Across the entries that follow, work out the number of lines containing the string "eexists", and state it alone.

Collected data entries

- - -

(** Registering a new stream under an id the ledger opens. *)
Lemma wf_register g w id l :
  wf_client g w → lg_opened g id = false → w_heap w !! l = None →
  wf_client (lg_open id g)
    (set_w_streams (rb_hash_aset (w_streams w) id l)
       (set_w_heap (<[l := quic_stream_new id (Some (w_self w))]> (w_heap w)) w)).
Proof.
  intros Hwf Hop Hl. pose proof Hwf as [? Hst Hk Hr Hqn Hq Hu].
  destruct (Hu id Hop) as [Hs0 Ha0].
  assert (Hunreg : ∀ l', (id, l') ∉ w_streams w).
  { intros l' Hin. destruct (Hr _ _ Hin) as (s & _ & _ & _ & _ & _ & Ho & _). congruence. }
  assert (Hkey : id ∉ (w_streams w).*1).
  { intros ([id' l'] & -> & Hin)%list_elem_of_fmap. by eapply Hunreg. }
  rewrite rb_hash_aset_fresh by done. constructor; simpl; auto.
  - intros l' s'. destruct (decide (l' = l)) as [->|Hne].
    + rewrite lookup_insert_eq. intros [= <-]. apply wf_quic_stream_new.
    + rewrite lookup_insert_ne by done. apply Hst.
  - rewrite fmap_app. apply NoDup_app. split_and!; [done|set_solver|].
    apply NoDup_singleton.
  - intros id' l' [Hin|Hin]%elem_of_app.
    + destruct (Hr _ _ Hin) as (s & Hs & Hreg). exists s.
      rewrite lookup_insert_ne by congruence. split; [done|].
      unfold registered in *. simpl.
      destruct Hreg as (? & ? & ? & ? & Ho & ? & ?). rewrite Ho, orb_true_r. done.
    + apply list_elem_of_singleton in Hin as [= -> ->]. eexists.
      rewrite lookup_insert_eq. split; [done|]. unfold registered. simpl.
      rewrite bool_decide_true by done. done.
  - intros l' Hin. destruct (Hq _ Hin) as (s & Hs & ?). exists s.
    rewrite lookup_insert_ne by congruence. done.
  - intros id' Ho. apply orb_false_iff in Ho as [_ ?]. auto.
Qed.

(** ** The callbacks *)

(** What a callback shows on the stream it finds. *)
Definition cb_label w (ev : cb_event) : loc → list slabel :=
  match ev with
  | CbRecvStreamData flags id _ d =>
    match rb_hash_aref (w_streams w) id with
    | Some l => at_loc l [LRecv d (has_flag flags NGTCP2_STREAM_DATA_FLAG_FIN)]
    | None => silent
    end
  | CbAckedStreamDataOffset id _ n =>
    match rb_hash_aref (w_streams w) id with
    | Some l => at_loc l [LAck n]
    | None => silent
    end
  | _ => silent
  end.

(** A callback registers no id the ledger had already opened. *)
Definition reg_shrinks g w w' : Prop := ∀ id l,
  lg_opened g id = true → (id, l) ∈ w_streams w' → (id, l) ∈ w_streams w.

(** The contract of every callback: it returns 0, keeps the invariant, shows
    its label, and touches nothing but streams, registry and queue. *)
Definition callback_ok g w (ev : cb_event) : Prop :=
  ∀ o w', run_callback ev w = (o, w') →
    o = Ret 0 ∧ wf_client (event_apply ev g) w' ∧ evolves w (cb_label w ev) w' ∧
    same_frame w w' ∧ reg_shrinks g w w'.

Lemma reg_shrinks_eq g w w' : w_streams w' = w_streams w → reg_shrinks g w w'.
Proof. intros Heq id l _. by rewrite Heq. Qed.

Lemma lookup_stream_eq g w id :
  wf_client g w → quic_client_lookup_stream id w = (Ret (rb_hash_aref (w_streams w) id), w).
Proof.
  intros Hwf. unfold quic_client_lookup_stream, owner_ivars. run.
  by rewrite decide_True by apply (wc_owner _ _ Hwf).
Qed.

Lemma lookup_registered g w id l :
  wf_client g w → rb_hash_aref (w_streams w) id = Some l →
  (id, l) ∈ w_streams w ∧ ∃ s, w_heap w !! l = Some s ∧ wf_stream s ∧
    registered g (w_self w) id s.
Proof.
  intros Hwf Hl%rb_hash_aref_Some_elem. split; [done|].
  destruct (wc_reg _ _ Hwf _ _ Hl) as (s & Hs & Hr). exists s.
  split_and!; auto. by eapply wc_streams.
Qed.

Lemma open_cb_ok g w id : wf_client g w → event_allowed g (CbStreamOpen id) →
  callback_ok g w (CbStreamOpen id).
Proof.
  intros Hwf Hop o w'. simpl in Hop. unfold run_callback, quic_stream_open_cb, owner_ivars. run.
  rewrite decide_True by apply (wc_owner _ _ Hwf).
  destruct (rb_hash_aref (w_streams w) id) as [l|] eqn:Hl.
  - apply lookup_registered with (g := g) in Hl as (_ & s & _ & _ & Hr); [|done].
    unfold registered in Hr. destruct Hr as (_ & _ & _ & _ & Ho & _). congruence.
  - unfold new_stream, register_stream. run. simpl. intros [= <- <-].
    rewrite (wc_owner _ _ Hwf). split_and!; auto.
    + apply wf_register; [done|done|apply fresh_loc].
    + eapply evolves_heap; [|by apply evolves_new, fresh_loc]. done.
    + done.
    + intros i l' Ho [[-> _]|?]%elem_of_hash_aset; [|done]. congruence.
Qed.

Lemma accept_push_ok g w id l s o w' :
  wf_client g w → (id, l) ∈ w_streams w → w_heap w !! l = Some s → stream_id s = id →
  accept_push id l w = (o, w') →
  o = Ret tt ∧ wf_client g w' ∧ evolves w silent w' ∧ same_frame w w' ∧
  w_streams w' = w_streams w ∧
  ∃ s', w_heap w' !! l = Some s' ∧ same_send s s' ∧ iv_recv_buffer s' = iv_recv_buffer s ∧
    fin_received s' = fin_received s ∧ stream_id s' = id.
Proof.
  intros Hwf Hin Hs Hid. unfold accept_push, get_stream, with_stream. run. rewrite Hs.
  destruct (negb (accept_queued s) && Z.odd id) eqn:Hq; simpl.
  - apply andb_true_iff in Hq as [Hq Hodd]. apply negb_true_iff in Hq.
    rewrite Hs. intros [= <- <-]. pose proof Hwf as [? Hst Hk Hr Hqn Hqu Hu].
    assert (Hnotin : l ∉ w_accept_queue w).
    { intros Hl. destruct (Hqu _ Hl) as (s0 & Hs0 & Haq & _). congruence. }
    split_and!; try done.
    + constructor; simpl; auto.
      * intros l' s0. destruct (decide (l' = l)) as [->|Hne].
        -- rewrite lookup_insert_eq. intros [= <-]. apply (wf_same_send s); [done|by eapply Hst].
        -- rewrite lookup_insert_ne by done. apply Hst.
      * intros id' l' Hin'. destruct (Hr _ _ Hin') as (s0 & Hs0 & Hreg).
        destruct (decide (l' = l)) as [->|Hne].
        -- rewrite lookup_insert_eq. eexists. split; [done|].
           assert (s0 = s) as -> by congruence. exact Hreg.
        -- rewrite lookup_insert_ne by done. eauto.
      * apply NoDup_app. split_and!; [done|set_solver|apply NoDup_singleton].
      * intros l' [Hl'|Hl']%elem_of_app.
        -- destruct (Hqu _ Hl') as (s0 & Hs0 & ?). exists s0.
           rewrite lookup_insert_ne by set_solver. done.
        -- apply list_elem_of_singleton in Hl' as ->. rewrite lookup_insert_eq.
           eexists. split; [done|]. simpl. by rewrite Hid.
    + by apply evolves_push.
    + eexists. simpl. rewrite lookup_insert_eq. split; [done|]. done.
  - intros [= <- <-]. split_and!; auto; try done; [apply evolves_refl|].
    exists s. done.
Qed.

- - -

SOLUTION FOR THIS TASK ▸
4